→ Stored data:
Lemma makedirs_spec (path : string) (w : world) :
  match makedirs path w with
  | (Ok _, w') =>
      path <> "" /\ is_dir (fs w') path
      /\ (forall q, q <> path -> fs w' !! q = fs w !! q)
      /\ (fs w !! path = None -> fs w' !! path = Some (Dir []))
      /\ (is_dir (fs w) path -> w' = w)
      /\ handlers w' = handlers w
  | (Raise _, w') => path = "" \/ fs w !! path = Some NotDir
  end.
Proof.
  unfold makedirs. destruct (String.eqb_spec path ""); [left; assumption|].
  destruct (fs w !! path) as [[entries|]|] eqn:E.
  - split; [assumption|]. split; [exists entries; exact E|]. split; [reflexivity|].
    split; [congruence|]. split; reflexivity.
  - right. reflexivity.
  - destruct w; cbn in *. split; [assumption|].
    split; [exists []; apply lookup_insert_eq|].
    split; [intros q Hq; apply lookup_insert_ne; congruence|].
    split; [intros _; apply lookup_insert_eq|].
    split; [intros [es Hes]; congruence | reflexivity].
Qed.

Lemma find_entry_app_new (name : string) (x : file) (entries : list (string * file)) :
  find_entry name entries = None ->
  find_entry name (entries ++ [(name, x)])%list = Some x.
Proof.
  unfold find_entry. induction entries as [|[n g] rest IH]; cbn.
  - rewrite String.eqb_refl. reflexivity.
  - destruct (String.eqb n name); [discriminate | exact IH].
Qed.

Lemma open_append_spec (folder name : string) (w : world) :
  match open_append folder name w with
  | (Ok _, w') =>
      has_file (fs w') folder name
      /\ (forall q, q <> folder -> fs w' !! q = fs w !! q)
      /\ (has_file (fs w) folder name -> w' = w)
      /\ handlers w' = handlers w
  | (Raise _, w') => ~ is_dir (fs w) folder \/ ~ free_for (fs w) folder name
  end.
Proof.
  unfold open_append. destruct (fs w !! folder) as [[entries|]|] eqn:E.
  - destruct (find_entry name entries) as [[st| |]|] eqn:F.
    + split; [exists entries, (Pickle st); repeat split; [assumption..|discriminate]|].
      split; [reflexivity|]. split; reflexivity.
    + right. intros [_ Hfree]. apply (Hfree entries E). exact F.
    + split; [exists entries, Other; repeat split; [assumption..|discriminate]|].
      split; [reflexivity|]. split; reflexivity.
    + destruct w; cbn in *.
      split; [exists (entries ++ [(name, Other)])%list, Other; split;
              [apply lookup_insert_eq | split; [apply find_entry_app_new; exact F | discriminate]]|].
      split; [intros q Hq; apply lookup_insert_ne; congruence|].
      split; [|reflexivity].
      intros (es & x & Hes & Hx & _). congruence.
  - left. intros [es Hes]. congruence.
  - left. intros [es Hes]. congruence.
Qed.

(** generate_checkpoint_folder reads the configuration, then makes its
    calls. *)
Lemma generate_checkpoint_folder_reads (c : config) (w : world) :
  match hyper_texts c, checkpoint_dir c with
  | Ok t, Ok base =>
      generate_checkpoint_folder c w = folder_calls base (folder_path_of base t) w
  | _, _ => exists e, generate_checkpoint_folder c w = (Raise e, w)
  end.
Proof.
  unfold generate_checkpoint_folder, key_params, folder_calls, bind, lift.
  destruct (hyper_texts c) as [[[[[lr bs] latent] ngf] ndf]|e] eqn:Ht; cbn [rbind].
  - destruct (checkpoint_dir c) as [base|e']; [reflexivity | eexists; reflexivity].
  - eexists; reflexivity.
Qed.

Lemma has_file_is_dir (f : gmap string node) (folder name : string) :
  has_file f folder name -> is_dir f folder.
Proof. intros (es & x & Hes & _). exists es. exact Hes. Qed.

Lemma folder_calls_fresh (base p : string) (w : world) :
  base <> "" -> p <> "" -> p <> base ->
  fs w !! base <> Some NotDir ->
  free_for (fs w) p "experiment.log" ->
  exists w1, folder_calls base p w = (Ok p, w1).
Proof.
  intros Hb Hp0 Hp Hbase [Hnd Hfree]. unfold folder_calls. unfold bind at 1.
  pose proof (makedirs_spec base w) as Sa.
  destruct (makedirs base w) as [[[]|e] wa]; [|destruct Sa; contradiction].
  destruct Sa as (_ & Hda & Hoa & _ & _ & _).
  unfold bind at 1.
  pose proof (makedirs_spec p wa) as Sb.
  assert (Hpa : fs wa !! p = fs w !! p) by (apply Hoa; exact Hp).
  destruct (makedirs p wa) as [[[]|e] wb].
  2:{ destruct Sb as [Sb|Sb]; [contradiction|]. rewrite Hpa in Sb. contradiction. }
  destruct Sb as (_ & Hdb & Hob & Hnew & Hsame & _).
  unfold bind at 1.
  pose proof (open_append_spec p "experiment.log" wb) as Sc.
  destruct (open_append p "experiment.log" wb) as [[[]|e] wc].
  2:{ exfalso. destruct Sc as [Sc|Sc]; [apply Sc; exact Hdb|]. apply Sc. split.
      - destruct Hdb as [es Hes]. congruence.
      - intros es Hes.
        assert (Hcase : is_dir (fs wa) p \/ fs wa !! p = None).
        { rewrite Hpa. destruct (fs w !! p) as [[es'|]|];
            [left; exists es'; exact Hpa | contradiction | right; reflexivity]. }
        destruct Hcase as [Hd|Hn].
        + rewrite (Hsame Hd) in Hes. apply (Hfree es). congruence.
        + rewrite (Hnew Hn) in Hes. injection Hes as <-. discriminate. }
  unfold bind, modify, info, ret. eexists. reflexivity.
Qed.

Lemma folder_calls_again (base p : string) (w : world) :
  base <> "" -> p <> "" ->
  is_dir (fs w) base -> has_file (fs w) p "experiment.log" ->
  exists w', folder_calls base p w = (Ok p, w') /\ fs w' = fs w.
Proof.
  intros Hb Hp Hd Hf. unfold folder_calls. unfold bind at 1.
  pose proof (makedirs_spec base w) as Sa.
  destruct (makedirs base w) as [[[]|e] wa].
  2:{ exfalso. destruct Sa as [Sa|Sa]; [contradiction|]. destruct Hd as [es Hes]. congruence. }
  destruct Sa as (_ & _ & _ & _ & Hsa & _). rewrite (Hsa Hd). clear Hsa wa.
  unfold bind at 1.
  pose proof (makedirs_spec p w) as Sb.
  destruct (makedirs p w) as [[[]|e] wb].
  2:{ exfalso. destruct Sb as [Sb|Sb]; [contradiction|].
      destruct (has_file_is_dir _ _ _ Hf) as [es Hes]. congruence. }
  destruct Sb as (_ & _ & _ & _ & Hsb & _). rewrite (Hsb (has_file_is_dir _ _ _ Hf)).
  clear Hsb wb. unfold bind at 1.
  pose proof (open_append_spec p "experiment.log" w) as Sc.
  destruct (open_append p "experiment.log" w) as [[[]|e] wc].
  2:{ exfalso. destruct Sc as [Sc|Sc]; apply Sc.
      - exact (has_file_is_dir _ _ _ Hf).
      - destruct Hf as (es & x & Hes & Hx & Hnx). split; [congruence|].
        intros es' Hes'. congruence. }
  destruct Sc as (_ & _ & Hsc & _). rewrite (Hsc Hf).
  unfold bind, modify, info, ret. eexists. split; [reflexivity|].
  destruct w; reflexivity.
Qed.

Lemma folder_calls_done (base p q : string) (w w1 : world) :
  folder_calls base p w = (Ok q, w1) ->
  q = p /\ base <> "" /\ p <> ""
  /\ is_dir (fs w1) base /\ has_file (fs w1) p "experiment.log".
Proof.
  unfold folder_calls. unfold bind at 1.
  pose proof (makedirs_spec base w) as Sa.
  destruct (makedirs base w) as [[[]|e] wa]; [|discriminate].
  destruct Sa as (Hb & Hda & _).
  unfold bind at 1.
  pose proof (makedirs_spec p wa) as Sb.
  destruct (makedirs p wa) as [[[]|e] wb]; [|discriminate].
  destruct Sb as (Hp & Hdb & Hob & _).
  unfold bind at 1.
  pose proof (open_append_spec p "experiment.log" wb) as Sc.
  destruct (open_append p "experiment.log" wb) as [[[]|e] wc]; [|discriminate].
  destruct Sc as (Hfc & Hoc & _).
  unfold bind, modify, info, ret. intros E. injection E as Eq Ew.
  assert (Hfs : fs w1 = fs wc) by (rewrite <- Ew; destruct wc; reflexivity).
  rewrite Hfs. subst q.
  split; [reflexivity|]. split; [exact Hb|]. split; [exact Hp|]. split; [|exact Hfc].
  destruct (decide (base = p)) as [->|Hne].
  - exact (has_file_is_dir _ _ _ Hfc).
  - destruct Hda as [es Hes]. exists es. rewrite Hoc, Hob by exact Hne. exact Hes.
Qed.

(** C9.  A call of generate_checkpoint_folder that returns a path leaves
    the world such that a second call with the same configuration returns
    the same path, without raising on the directories and the log file
    that now exist and without changing the file system.  The first call
    returns when the five hyperparameters are in the configuration, the
    base directory is a [str] that is not empty, and no file sits where
    a directory is wanted, nor a directory where the log file is. *)
Theorem generate_checkpoint_folder_twice (c : config) (w : world) :
  (forall p w1,
     generate_checkpoint_folder c w = (Ok p, w1) ->
     exists w2, generate_checkpoint_folder c w1 = (Ok p, w2) /\ fs w2 = fs w1)
  /\ (forall t base,
        hyper_texts c = Ok t -> checkpoint_dir c = Ok base -> base <> "" ->
        fs w !! base <> Some NotDir ->
        free_for (fs w) (folder_path_of base t) "experiment.log" ->
        exists w1 w2,
          generate_checkpoint_folder c w = (Ok (folder_path_of base t), w1)
          /\ generate_checkpoint_folder c w1 = (Ok (folder_path_of base t), w2)).
Proof.
  assert (Hagain : forall p w0 w1,
            generate_checkpoint_folder c w0 = (Ok p, w1) ->
            exists w2, generate_checkpoint_folder c w1 = (Ok p, w2) /\ fs w2 = fs w1).
  { intros p w0 w1 E.
    pose proof (generate_checkpoint_folder_reads c w0) as R0.
    pose proof (generate_checkpoint_folder_reads c w1) as R1.
    destruct (hyper_texts c) as [t|e]; [|destruct R0 as [e0 R0]; congruence].
    destruct (checkpoint_dir c) as [base|e]; [|destruct R0 as [e0 R0]; congruence].
    rewrite R0 in E. apply folder_calls_done in E.
    destruct E as (-> & Hb & Hp & Hd & Hf).
    rewrite R1. apply folder_calls_again; assumption. }
  split; [intros p w1; apply Hagain|].
  intros t base Ht Hc Hb Hbase Hfree.
  pose proof (generate_checkpoint_folder_reads c w) as R0.
  rewrite Ht, Hc in R0.
  destruct (folder_calls_fresh base (folder_path_of base t) w) as (w1 & E1); auto.
  { apply folder_path_of_nonempty. }
  { apply folder_path_of_ne_base. exact Hb. }
  rewrite <- R0 in E1.
  destruct (Hagain _ _ _ E1) as (w2 & E2 & _).
  exists w1, w2. split; assumption.
Qed.

End FolderFacts.

(** * Further properties of the code *)

(** ** The shapes through the networks *)












Ltac sizes := first [ lia | Z.div_mod_to_equations; lia ].






(** ** The fingerprint *)





(** ** Saving and loading *)

(** ** Names, entries and the scan *)






Section EntryFacts.
Context `{Torch}.






End EntryFacts.


(** ** [max] over a list whose last element has the greatest key *)

Section PyMaxLast.
Context {A : Type} (key : A -> result Z).



(** Of several elements with the greatest key, the first one is returned. *)
Lemma max_loop_keeps (l : list A) (best : A) (kbest : Z) :
  Forall (fun x => exists k, key x = Ok k /\ k <= kbest) l ->
  max_loop key best kbest l = Ok best.
Proof.
  induction l as [|x l IH]; intros Hall; cbn; [reflexivity|].
  inversion Hall as [|? ? (k & Hk & Hle) Hrest]; subst.
  rewrite Hk. cbn. destruct (Z.gtb_spec k kbest); [lia | apply IH; assumption].
Qed.

End PyMaxLast.






(** ** Loading, in general *)

Section StoreFacts2.
Context `{Torch}.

→ ACTIVITY:
Please show each line in the records above that contains "Hagain".

→ SOLUTION TO THIS TASK:
  assert (Hagain : forall p w0 w1,
  split; [intros p w1; apply Hagain|].
  destruct (Hagain _ _ _ E1) as (w2 & E2 & _).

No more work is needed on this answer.